## Data for this exercise
************

(* ===== verification/StreamSpec.v ===== *)
(** Decoding a body as it streams: the loops over the decompressors end, and a body
    cut anywhere decodes to what it decodes to whole.  The laws of the two
    decompressors are those of their formats (RFC 1951, RFC 7932). *)
From S2P Require Import Prelude Utf8 Message BodyCodec StreamDecode.
From Stdlib Require Import ZifyBool.

(** * Theorems *)

(** ** The laws *)

(** What a compressed stream says as far as it goes: everything, ending somewhere in
    it; the start of something; or nothing. *)
Inductive Decoded : Type := Complete (out : bytes) (n : nat) | Partial (out : bytes) | Bad.

(** Where a stream ends and where it is broken does not depend on what follows.  A
    call takes what it is given until its room is full; it has given, of what it has
    taken, no more than the format allows. *)
Class StreamLaws (C : Codecs) := {
  deflated : bytes -> Decoded;
  deflated_nil : deflated [] = Partial [];
  deflated_more w more : match deflated w with Partial _ => True | r => deflated (w ++ more) = r end;
  deflated_octets w out n : Forall (fun b => octet b) w -> deflated w = Complete out n -> Forall (fun b => octet b) out;
  inflating : Inflater -> bytes -> bytes -> Prop;
  inflating_new : inflating new_inflater [] [];
  inflating_size d fed out : inflating d fed out -> (length out <= 1032 * length fed)%nat;
  inflate_steps d fed out input room : inflating d fed out -> 1 <= room ->
    match inflate_step d input room with
    | Err _ => deflated (fed ++ input) = Bad
    | Ok (d', o, n, ended) =>
        (n <= length input)%nat /\ Z.of_nat (length o) <= room
        /\ if (ended : bool) then deflated (fed ++ input) = Complete (out ++ o) (length fed + n)
           else inflating d' (fed ++ take n input) (out ++ o)
                /\ (Z.of_nat (length o) < room -> n = length input /\ deflated (fed ++ input) = Partial (out ++ o))
    end;
  inflate_lone b room : 1 <= room ->
    match inflate_step new_inflater [b] room with Ok (_, o, _, ended) => o = [] /\ ended = false | Err _ => True end;
  unbrotli : bytes -> Decoded;
  unbrotli_nil : unbrotli [] = Partial [];
  unbrotli_more w more : match unbrotli w with Partial _ => True | r => unbrotli (w ++ more) = r end;
  brotling : BrotliDecoder -> bytes -> bytes -> Prop;
  brotling_new : brotling new_brotli [] [];
  brotling_size s fed out : brotling s fed out -> Z.of_nat (length out) <= 2 ^ 27 * Z.of_nat (length fed);
  brotli_steps s fed out input room : brotling s fed out -> 1 <= room ->
    let '(s', o, n, r) := brotli_step s input room in
    (n <= length input)%nat /\ Z.of_nat (length o) <= room
    /\ match r with
       | ResultFailure => unbrotli (fed ++ input) = Bad
       | ResultSuccess => unbrotli (fed ++ input) = Complete (out ++ o) (length fed + n)
       | NeedsMoreInput => n = length input /\ unbrotli (fed ++ input) = Partial (out ++ o) /\ brotling s' (fed ++ take n input) (out ++ o)
       | NeedsMoreOutput => Z.of_nat (length o) = room /\ brotling s' (fed ++ take n input) (out ++ o)
       end;
  capacity_enough n : (n <= capacity n)%nat
}.

(** ** The one-shot loops *)

Section Whole.
Context `{C : Codecs} {L : StreamLaws C}.

Lemma inflate_loop_total fuel input : forall d consumed out cap, inflating d (take consumed input) out -> (consumed <= length input)%nat ->
  (length out <= cap)%nat -> (length input - consumed + (1032 * length input - length out) < fuel)%nat ->
  exists r, inflate_loop fuel input d consumed out cap = Some r
    /\ match deflated input with Complete o n => r = Ok (o, Some n) | Partial o => r = Ok (o, None) | Bad => exists e, r = Err e end.
Proof.
  induction fuel as [|fuel IH]; intros d consumed out cap Hd Hc Hl Hf; [lia|]. cbn [inflate_loop].
  set (cap' := if Nat.eqb (length out) cap then _ else cap).
  assert (Hcap : (length out < cap')%nat).
  { unfold cap'. destruct (Nat.eqb_spec (length out) cap); [|lia]. pose proof (capacity_enough (length out + Nat.max (length out) 1024)). lia. }
  clearbody cap'. pose proof (inflate_steps d (take consumed input) out (drop consumed input) (Z.of_nat cap' - Z.of_nat (length out)) Hd ltac:(lia)) as Hs.
  rewrite take_drop in Hs. destruct (inflate_step _ _ _) as [[[[d' o] n] ended]|e]; [|exists (Err e); rewrite Hs; split; [done|by exists e]].
  destruct Hs as (Hn & Ho & Hs). rewrite length_drop in Hn. rewrite length_take_le in Hs by exact Hc. destruct ended; [rewrite Hs; by eexists|].
  rewrite take_take_drop in Hs. destruct Hs as [Hd' Hfull]. pose proof (inflating_size d' _ _ Hd') as Hsz. rewrite length_take_le, length_app in Hsz by lia.
  destruct (Nat.eqb n 0 && bool_decide (o = []) && Nat.ltb (length (out ++ o)) cap') eqn:Estop.
  - apply andb_true_iff in Estop as [[_ ->%bool_decide_eq_true]%andb_true_iff _]. destruct (Hfull ltac:(cbn; lia)) as [_ ->]. by eexists.
  - rewrite length_app in Estop. apply (IH d'); [exact Hd'|lia|rewrite length_app; lia|]. rewrite length_app.
    destruct o as [|x o]; [|cbn [length] in *; lia]. rewrite bool_decide_eq_true_2 in Estop by done. cbn [length] in *. lia.
Qed.
(** The whole body inflates to what the format says, in the rounds it is given. *)
Lemma inflate_raw_spec w : match deflated w with
  | Complete out n => inflate_raw w = Ok (out, Some n)
  | Partial out => inflate_raw w = Ok (out, None)
  | Bad => exists e, inflate_raw w = Err e
  end.
Proof.
  destruct (inflate_loop_total (inflate_rounds (length w)) w new_inflater 0 [] (capacity (Nat.max (4 * length w) 64))) as (r & Er & Hr);
    [apply inflating_new|lia|cbn; lia|unfold inflate_rounds; cbn [length]; lia|].
  unfold inflate_raw. rewrite Er. by destruct (deflated w).
Qed.

Lemma brotli_loop_total fuel input : forall s in_off out, brotling s (take in_off input) out -> (in_off <= length input)%nat ->
  2 ^ 27 * Z.of_nat (length input) - Z.of_nat (length out) < 65536 * Z.of_nat fuel ->
  exists r, brotli_loop fuel input s in_off out = Some r
    /\ match unbrotli input with Complete o n => if Nat.eqb n (length input) then r = Ok o else exists e, r = Err e | _ => exists e, r = Err e end.
Proof.
  assert (EB : BROTLI_BUFFER = 65536) by reflexivity.
  induction fuel as [|fuel IH]; intros s in_off out Hs Hi Hf.
  { pose proof (brotling_size s _ _ Hs) as Hsz. rewrite length_take_le in Hsz by exact Hi. change (2 ^ 27) with 134217728 in *. lia. }
  cbn [brotli_loop]. pose proof (brotli_steps s (take in_off input) out (drop in_off input) BROTLI_BUFFER Hs ltac:(lia)) as Hst.
  rewrite take_drop in Hst. destruct (brotli_step _ _ _) as [[[s' o] n] r]. destruct Hst as (Hn & Ho & Hst). rewrite take_take_drop in Hst. rewrite length_drop in *.
  rewrite length_take_le in Hst by exact Hi. destruct r; cbv zeta.
  - rewrite Hst. eexists. split; [done|].
    destruct (Nat.eqb_spec n (length input - in_off)), (Nat.eqb_spec (in_off + n) (length input)); try lia; [done|by eexists].
  - destruct Hst as (_ & -> & _). eexists. split; [done|by eexists].
  - destruct Hst as [Eo Hs']. apply IH; [exact Hs'|lia|]. rewrite length_app. lia.
  - rewrite Hst. eexists. split; [done|by eexists].
Qed.
Lemma decode_brotli_spec w : w <> [] -> match unbrotli w with
  | Complete out n => if Nat.eqb n (length w) then decode_brotli w = Ok out else exists e, decode_brotli w = Err e
  | _ => exists e, decode_brotli w = Err e
  end.
Proof.
  intros Hw. unfold decode_brotli. rewrite bool_decide_eq_false_2 by exact Hw.
  destruct (brotli_loop_total (brotli_rounds (length w)) w new_brotli 0 []) as (r & -> & Hr); [apply brotling_new|lia| |].
  - unfold brotli_rounds. cbn [length]. change (2 ^ 27) with (65536 * 2048). lia.
  - cbn [default from_option id]. destruct (unbrotli w) as [o n| |]; [|exact Hr..]. destruct (Nat.eqb _ _); [by rewrite Hr|exact Hr].
Qed.
End Whole.

(** ** Headers *)

Lemma find_zero_cut a y z k : find_sub [0] (a ++ y) = Some k -> (k < length a)%nat -> find_sub [0] (a ++ z) = Some k.
Proof.
  revert k. induction a as [|x a IH]; intros k Hf Hk; [cbn in Hk; lia|]. cbn [app find_sub starts_with] in *.
  destruct (x =? 0) eqn:Ex; [by destruct (a ++ z), (a ++ y)|].
  destruct (find_sub [0] (a ++ y)) as [m|] eqn:Em; [|done]. injection Hf as <-. cbn [length] in Hk. by rewrite (IH m eq_refl ltac:(lia)).
Qed.
Lemma nth_app_l {A} (d : A) p y k : (k < length p)%nat -> nth k (p ++ y) d = nth k p d.
Proof. apply app_nth1. Qed.
Lemma le16_app a y : (2 <= length a)%nat -> le16 (a ++ y) = le16 a.
Proof. destruct a as [|b [|c a]]; cbn; lia. Qed.
Lemma le32_app a y : (4 <= length a)%nat -> le32 (a ++ y) = le32 a.
Proof. destruct a as [|b1 [|b2 [|b3 [|b4 a]]]]; cbn; lia. Qed.
Lemma be32_app a y : (4 <= length a)%nat -> be32 (a ++ y) = be32 a.
Proof. destruct a as [|b1 [|b2 [|b3 [|b4 a]]]]; cbn; lia. Qed.

Lemma gzip_name_bound l flags f pos q : (pos <= length l)%nat -> gzip_name l flags f pos = Some q -> (pos <= q <= length l)%nat.
Proof.
  unfold gzip_name. intros Hp. destruct (_ =? 0); [intros [= <-]; lia|]. pose proof (find_sub_spec [0] (drop pos l)) as Hf.
  destruct (find_sub [0] (drop pos l)) as [k|]; [|done]. destruct Hf as ([r Hr] & _ & _). intros [= <-].
  apply (f_equal length) in Hr. rewrite !length_drop in Hr. cbn [app length] in Hr. lia.
Qed.
Lemma gzip_name_cut p y z flags f pos q : gzip_name (p ++ y) flags f pos = Some q -> (q <= length p)%nat -> gzip_name (p ++ z) flags f pos = Some q.
Proof.
  unfold gzip_name. destruct (_ =? 0); [done|]. intros Hq Hp. destruct (find_sub [0] (drop pos (p ++ y))) as [k|] eqn:Ek; [|done]. injection Hq as <-.
  rewrite drop_app_le in Ek |- * by lia. by rewrite (find_zero_cut _ y z k Ek) by (rewrite length_drop; lia).
Qed.

Section Headers.
Context `{C : Codecs}.

(** Where the optional fields end. *)
Definition names_end (input : bytes) (flags : Z) : option nat :=
  let? pos :=
    if Z.land flags 4 =? 0 then Some 10%nat
    else if Nat.ltb (length input) 12 then None
    else
      let pos := (12 + Z.to_nat (le16 (drop 10 input)))%nat in
      if Nat.ltb (length input) pos then None else Some pos in
  let? pos := gzip_name input flags 8 pos in
  gzip_name input flags 16 pos.
Lemma names_end_bound l flags q : (10 <= length l)%nat -> names_end l flags = Some q -> (10 <= q <= length l)%nat.
Proof.
  unfold names_end. intros Hl.
  assert (Hn : forall pos, (10 <= pos <= length l)%nat -> (let? pos := gzip_name l flags 8 pos in gzip_name l flags 16 pos) = Some q -> (10 <= q <= length l)%nat).
  { intros pos Hp. destruct (gzip_name l flags 8 pos) as [p1|] eqn:E1; [|done]. intros E2.
    apply gzip_name_bound in E1; [|lia]. apply gzip_name_bound in E2; lia. }
  destruct (_ =? 0); [apply Hn; lia|]. destruct (Nat.ltb_spec (length l) 12); [done|]. cbv zeta. destruct (Nat.ltb_spec (length l) (12 + Z.to_nat (le16 (drop 10 l)))); [done|].
  apply Hn. lia.
Qed.
Lemma names_end_cut p y z flags q : (10 <= length p)%nat -> names_end (p ++ y) flags = Some q -> (q <= length p)%nat -> names_end (p ++ z) flags = Some q.
Proof.
  unfold names_end. intros Hp Hq Hl.
  assert (Hn : forall pos, (let? pos := gzip_name (p ++ y) flags 8 pos in gzip_name (p ++ y) flags 16 pos) = Some q -> (pos <= length (p ++ y))%nat ->
    (pos <= q)%nat /\ (let? pos := gzip_name (p ++ z) flags 8 pos in gzip_name (p ++ z) flags 16 pos) = Some q).
  { intros pos. destruct (gzip_name (p ++ y) flags 8 pos) as [p1|] eqn:E1; [|done]. intros E2 Hb. pose proof (gzip_name_bound _ _ _ _ _ Hb E1) as B1.
    pose proof (gzip_name_bound _ _ _ _ _ (proj2 B1) E2) as B2. split; [lia|]. rewrite (gzip_name_cut p y z _ _ _ _ E1) by lia. by apply (gzip_name_cut p y z). }
  destruct (_ =? 0); [apply Hn; [exact Hq|rewrite length_app; lia]|]. destruct (Nat.ltb_spec (length (p ++ y)) 12); [done|]. cbv zeta in *.
  destruct (Nat.ltb_spec (length (p ++ y)) (12 + Z.to_nat (le16 (drop 10 (p ++ y))))) as [|Hpos]; [done|]. destruct (Hn _ Hq Hpos) as [Hle Hz].
  rewrite drop_app_le, le16_app in * by (rewrite ?length_drop; lia). rewrite length_app.
  destruct (Nat.ltb_spec (length p + length z) 12); [lia|]. destruct (Nat.ltb_spec (length p + length z) (12 + Z.to_nat (le16 (drop 10 p)))); [lia|]. exact Hz.
Qed.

************

## About this task
In the listing above, find the line with "(** What a compressed" and the line with "(** Where a"; set down exactly those two lines and every line between them, nothing more.

## Written response
(** What a compressed stream says as far as it goes: everything, ending somewhere in
    it; the start of something; or nothing. *)
Inductive Decoded : Type := Complete (out : bytes) (n : nat) | Partial (out : bytes) | Bad.

(** Where a stream ends and where it is broken does not depend on what follows.  A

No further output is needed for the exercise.